• [HOW TO COMPLETE THIS TASK]: Write out again, exactly, the lines below starting at the one with "its time is" and ending at the one with "match r with".

• [THE DATA]:
=====
(** ** Every call *)

(** A call answers with an error and at most drops the record it names when
    its time is up, or succeeds with an effect on what is left of it. *)
Definition call_outcome (c : store_call) (s : memoryWorkflowStore) (r : res unit)
    (s' : memoryWorkflowStore) : Prop :=
  exists o, (o = ms_workflows s !! call_key c \/ (o = None /\ run_out (ms_workflows s !! call_key c)))
    /\ match r with
       | Ok _ => exists o', rec_effect c o o' /\ ms_workflows s' = set_record (call_key c) o' (ms_workflows s)
       | Err _ => ms_workflows s' = set_record (call_key c) o (ms_workflows s)
       end.

Lemma outcome_unchanged c s e : call_outcome c s (Err e) s.
Proof.
  exists (ms_workflows s !! call_key c). split; [by left|]. by rewrite set_record_same.
Qed.

Lemma run_call_outcome ctxErr c s :
  call_outcome c s (run_call clock ctxErr c s).1 (run_call clock ctxErr c s).2.
Proof.
  unfold run_call, forget.
  destruct c as [k|k n|k v n|k v|k n rv|k v n rv|k v t res|k v t n|k v t|k v t rv];
    unfold Load, Create, CompareAndSwap, DeleteIfVersion, CreateReservedExecution, ReserveExecution,
      RecordExecutionResult, FinalizeExecution, DeleteReservedExecution, TakeoverExpiredExecution,
      st_bind at 1 2, st_bind, st_lift, st_ret, st_fail;
    (destruct (check_call ctxErr k) as [?|?]; [|apply outcome_unchanged]).
  - destruct (activeRecordLocked_spec k s) as (o & s' & -> & Hm & Ho). exists o. split; [done|].
    exists o. split; [constructor|done].
  - destruct n as [w|]; cbn [check_next]; [|apply outcome_unchanged].
    destruct (activeRecordLocked_spec k s) as (o & s' & -> & Hm & Ho). exists o. split; [done|].
    destruct o as [r|]; [done|].
    destruct (prepareSnapshotLocked_spec k w 1 None s') as (snap & -> & Hs).
    cbn. eexists. split; [by constructor|]. rewrite Hm. apply (set_record_set k None (Some _)).
  - destruct n as [w|]; cbn [check_next]; [|apply outcome_unchanged].
    destruct (recordForVersioned_spec k v s) as (o & s' & Hm & Ho & H). exists o. split; [done|].
    destruct H as [(r & -> & <- & ->)|[_ ->]]; [|done].
    destruct (mr_execution r) as [e|] eqn:Ee; [done|].
    destruct (prepareSnapshotLocked_spec k w (next_version (mr_version r)) (Some (mr_snapshot r)) s')
      as (snap & -> & Hs).
    cbn. eexists. split; [by constructor|]. rewrite Hm. apply (set_record_set k (Some _) (Some _)).
  - destruct (recordForVersioned_spec k v s) as (o & s' & Hm & Ho & H). exists o. split; [done|].
    destruct H as [(r & -> & <- & ->)|[_ ->]]; [|done].
    destruct (mr_execution r) as [e|] eqn:Ee; [done|].
    cbn. eexists. split; [by constructor|]. rewrite Hm. apply (set_record_set k (Some _) None).
  - destruct n as [w|]; cbn [check_next]; [|apply outcome_unchanged].
    destruct (canonicalReservedExecution rv) as [norm|] eqn:Ec; [|apply outcome_unchanged].
    destruct (activeRecordLocked_spec k s) as (o & s' & -> & Hm & Ho). exists o. split; [done|].
    destruct o as [r|]; [done|].
    destruct (prepareSnapshotLocked_spec k w 1 None s') as (snap & -> & Hs).
    cbn. eexists. split; [by constructor|]. rewrite Hm. apply (set_record_set k None (Some _)).
  - destruct n as [w|]; cbn [check_next]; [|apply outcome_unchanged].
    destruct (canonicalReservedExecution rv) as [norm|] eqn:Ec; [|apply outcome_unchanged].
    destruct (recordForVersioned_spec k v s) as (o & s' & Hm & Ho & H). exists o. split; [done|].
    destruct H as [(r & -> & <- & ->)|[_ ->]]; [|done].
    destruct (mr_execution r) as [e|] eqn:Ee; [done|].
    destruct (prepareSnapshotLocked_spec k w (next_version (mr_version r)) (Some (mr_snapshot r)) s')
      as (snap & -> & Hs).
    cbn. eexists. split; [by constructor|]. rewrite Hm. apply (set_record_set k (Some _) (Some _)).
  - destruct (validatePersistedExecutionResult res) as [[]|] eqn:Ev; [|apply outcome_unchanged].
    destruct (recordForExecution_spec k v t s) as (o & s' & Hm & Ho & H). exists o. split; [done|].
    destruct H as [(r & e & -> & <- & He & Ht & ->)| ->]; [|done].
    case_bool_decide as Eb; [|done].
    cbn. eexists. split; [by econstructor|]. rewrite Hm. apply (set_record_set k (Some _) (Some _)).
  - destruct n as [w|]; cbn [check_next]; [|apply outcome_unchanged].
    destruct (recordForExecution_spec k v t s) as (o & s' & Hm & Ho & H). exists o. split; [done|].
    destruct H as [(r & e & -> & <- & He & Ht & ->)| ->]; [|done].
    destruct (result_recorded e) eqn:Er; [|done].
    destruct (prepareSnapshotLocked_spec k w (next_version (mr_version r)) (Some (mr_snapshot r)) s')
      as (snap & -> & Hs).
    cbn. eexists. split; [by econstructor|]. rewrite Hm. apply (set_record_set k (Some _) (Some _)).
  - destruct (recordForExecution_spec k v t s) as (o & s' & Hm & Ho & H). exists o. split; [done|].
    destruct H as [(r & e & -> & <- & He & Ht & ->)| ->]; [|done].
    destruct (result_recorded e) eqn:Er; [|done].
    cbn. eexists. split; [by econstructor|]. rewrite Hm. apply (set_record_set k (Some _) None).
  - destruct (canonicalReservedExecution rv) as [norm|] eqn:Ec; [|apply outcome_unchanged].
    case_bool_decide as Ht0; [apply outcome_unchanged|].
    destruct (recordForExecution_spec k v t s) as (o & s' & Hm & Ho & H). exists o. split; [done|].
    destruct H as [(r & e & -> & <- & He & Ht & ->)| ->]; [|done]. unfold now.
    destruct (after _ _) eqn:Ea; [done|].
    case_bool_decide as Eo; [|done]. case_bool_decide as Eb; [|done].
    cbn. eexists. split.
    + eapply eff_takeover; [done..| |done|done]. unfold after in Ea. b2p. exact Ea.
    + rewrite Hm. apply (set_record_set k (Some _) (Some _)).
Qed.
=====
• [FINISHED TASK]:
    its time is up, or succeeds with an effect on what is left of it. *)
Definition call_outcome (c : store_call) (s : memoryWorkflowStore) (r : res unit)
    (s' : memoryWorkflowStore) : Prop :=
  exists o, (o = ms_workflows s !! call_key c \/ (o = None /\ run_out (ms_workflows s !! call_key c)))
    /\ match r with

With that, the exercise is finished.